La vecchia GT2000 rossa alla James Bond è la prima cosa che noti, entrando nella sala esposizioni del quartier generale del gruppo. Subito dietro, c’è la foto di un uomo sorridente in giacca e cravatta: Dan Friedkin. Alle spalle, una parete bianca, ma idealmente potrebbe esserci una frontiera nuova: decine di potenziali investitori americani pronti a sbarcare in Italia. Se Jim Pallotta, Joe Tacopina, Joey Saputo, Paul Singer e Rocco Commisso stanno cambiando il dna del nostro calcio, Friedkin potrebbe compiere l’ultimo passo.
Il motivo non è sentimentale, ma finanziario: il californiano cresciuto in Texas è sconosciuto a Houston, ma molto seguito nel mondo degli affari. Le acrobazie di pilota d’aereo alla Bond interessano poco, lui in questo momento ha una «reputation» altissima nel campo di grano dove crescono i dollari. Ammirano la sua fortuna. E l’intuito. E’ riuscito a moltiplicare il fatturato in tutti i settori in cui si è lanciato, dall’importazione di Toyota ereditata dal padre, Tom, ai resort, i villaggi vacanze, fino al cinema, dove fa tutto, produttore, distributore, regista, pilota, stuntman. Un Dom Perignon del ‘53, grazie.
Il gruppo spazia in molti campi e copre tre continenti. Dettaglio che tornerà utile nella seconda parte di questa storia. Houston è una città sdraiata come Roma, ma Friedkin ha fretta di vivere. Accelera, sorpassa, guida. Chi gli riconosce proprietà talismaniche dice: se ha deciso di investire nel calcio, vuol dire che ha visto in Italia quella pepita che il calcio americano non sa trovare. Allora, meglio la Samp del Cincinnati, il Genoa del D.C. United, la Salernitana dello Sporting Kansas City.
L’arrivo al Venezia dell’ex direttore di Wall Street, Duncan Niederauer, è solo l’ultimo tassello del mosaico. «Tolta la Juventus – spiega un broker di Manhattan che lavora per uno studio specializzato in acquisizioni societarie – tutti i club di Serie A sono in vendita se il prezzo è giusto».

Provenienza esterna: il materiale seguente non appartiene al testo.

(** * Market Loader: a shallow embedding of the candle ingestion core

    The development follows the Go packages of the repository:
    - [money]   : [ConvertMoneyValue], the exact units/nano encoder;
    - [arch]    : [parsePriceString], the decoder of the archive path;
    - [config]  : interval table, row limits, history start date;
    - [storage] : partitions, candle/dividend/instrument upserts;
    - [data]    : [LoadCandleData], the chunked fetch driver;
                  [processInstruments], the instrument loader;
    - [app]     : [ProcessInstrument], [ProcessInstrumentDividends];
    - [arch]    : [DownloadYearArchive], the request loop of the archive.

    Conventions.  A Go [string] is a sequence of bytes ([list ascii]); a Go
    [int64]/[int32]/[time.Duration] is a [Z] whose wrap-around is written
    where the source computes with it; a [time.Time] is the number of
    nanoseconds since the Unix epoch, read in UTC; a Go [error] value is
    [option error], [None] being [nil].  The database and the brokerage API
    are the environment: every call to them goes through a function of the
    world state that the theorems quantify over. *)

From Stdlib Require Import ZArith List Ascii String Lia Bool.
From stdpp Require Import gmap strings.
Import ListNotations.
Local Open Scope Z_scope.

(* ================================================================== *)
(** * Part I: definitions                                              *)
(* ================================================================== *)

(** ** Machine integers *)

Definition minInt64 : Z := - 2 ^ 63.
Definition maxInt64 : Z := 2 ^ 63 - 1.
Definition minInt32 : Z := - 2 ^ 31.
Definition maxInt32 : Z := 2 ^ 31 - 1.

Definition inInt64 (z : Z) : Prop := minInt64 <= z <= maxInt64.
Definition inInt32 (z : Z) : Prop := minInt32 <= z <= maxInt32.

(** Two's complement wrap-around of a 64-bit signed result. *)
Definition wrap64 (z : Z) : Z := (z + 2 ^ 63) mod 2 ^ 64 - 2 ^ 63.

(** ** Go strings *)

Definition bytes (s : string) : list ascii := list_ascii_of_string s.

Definition byteZ (c : ascii) : Z := Z.of_N (N_of_ascii c).

Definition isDigit (c : ascii) : bool := (48 <=? byteZ c) && (byteZ c <=? 57).
Definition digitVal (c : ascii) : Z := byteZ c - 48.
Definition digitChar (d : Z) : ascii := ascii_of_N (Z.to_N (48 + d)).

(** *** fmt: the verbs [%d] and [%09d] *)

(** Decimal digits of a non-negative integer, most significant first.
    The fuel is the bit length of the number, which always suffices. *)
Fixpoint formatUint_aux (fuel : nat) (n : Z) : list ascii :=
  match fuel with
  | O => []
  | S f =>
      if n <? 10 then [digitChar n]
      else formatUint_aux f (n / 10) ++ [digitChar (n mod 10)]
  end.

Definition formatUint (n : Z) : list ascii :=
  formatUint_aux (S (Z.to_nat (Z.log2 n))) n.

(** [fmt.Sprintf("%d", n)] *)
Definition sprintf_d (n : Z) : list ascii :=
  if n <? 0 then "-"%char :: formatUint (- n) else formatUint n.

Definition padZeros (width : nat) (ds : list ascii) : list ascii :=
  repeat "0"%char (width - length ds) ++ ds.

(** [fmt.Sprintf("%09d", n)]: the sign counts in the width. *)
Definition sprintf_09d (n : Z) : list ascii :=
  if n <? 0 then "-"%char :: padZeros 8 (formatUint (- n))
  else padZeros 9 (formatUint n).

(** *** strconv.ParseInt(s, 10, bitSize) *)

Fixpoint parseDigits (acc : Z) (s : list ascii) : option Z :=
  match s with
  | [] => Some acc
  | c :: r => if isDigit c then parseDigits (10 * acc + digitVal c) r else None
  end.

(** [strconv.ParseUint] in base 10, before the range check: the empty
    string and any byte that is not a decimal digit are syntax errors. *)
Definition parseUintDigits (s : list ascii) : option Z :=
  match s with
  | [] => None
  | _ => parseDigits 0 s
  end.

Il manager In un mondo in cui molte sardine si atteggiano a balene, Friedkin continua a vivere in modo discreto. La sua villa a River Oaks è l’unica con i cancelli aperti, mentre la sede del Gruppo, lungo la Enclave Parkway, non ha accessi blindati. Alla reception accolgono gli ospiti con gentilezza e una certa disinvoltura, probabilmente un marchio hollywoodiano imposto dal capo.
«Però il gruppo Friedkin non può fare nessun commento. Aspettiamo», taglia corto un dirigente, Mark J., camicia a quadri e badge sul petto. La due diligence è «in progress». In tutti gli affari a questi livelli, si procede su un binari prestabiliti: una volta fissate le cifre, queste vanno al board of directors del gruppo acquirente, che prende la decisione finale. In questo caso, Friedkin. Solo a quel punto, se tutto dovesse andare bene, lui e Pallotta si incontreranno e si stringeranno la mano. Poi le parti concorderanno il comunicato con le cifre da consegnare ai mercati.
Le novità potrebbero arrivare a breve, ma nessuno è in grado di dire esattamente quando. Di certo emerge il peso che il texano potrebbe avere nel nostro campionato: lui vorrebbe trasportare la Serie A in un sistema globale, al pari della Premier, in cui unire calcio e marketing, intrattenimento e show, dal calcio al cinema ai viaggi fino al turismo organizzato. La chiamano «cross fertilization»: mettere idee e conoscenze diverse per avviare una innovazione.
E Friedkin appare l’uomo giusto. Le proprietà americane hanno già potuto saggiarne la determinazione: l’anno scorso, pochi mesi prima dell’avvio della trattativa con Pallotta, i manager del texano hanno incontrato i dirigenti di alcuni club, analizzato dati su stadi, diritti tv, andamento del brand. Obiettivo: «enlarge the cake», ampliare la torta.
Il proprietario della Fiorentina, Rocco Commisso, non vede l’ora di avere un partner visionario e forte, in quella che è diventata la vera missione di tutte le proprietà straniere: azzerare il sistema, fatto di correnti e presidenti che si muovono come canne al vento. Vogliono creare un commissioner sul modello Nba o Nfl di football in cui la Serie A sia formata da avversari sul campo, ma soci fuori.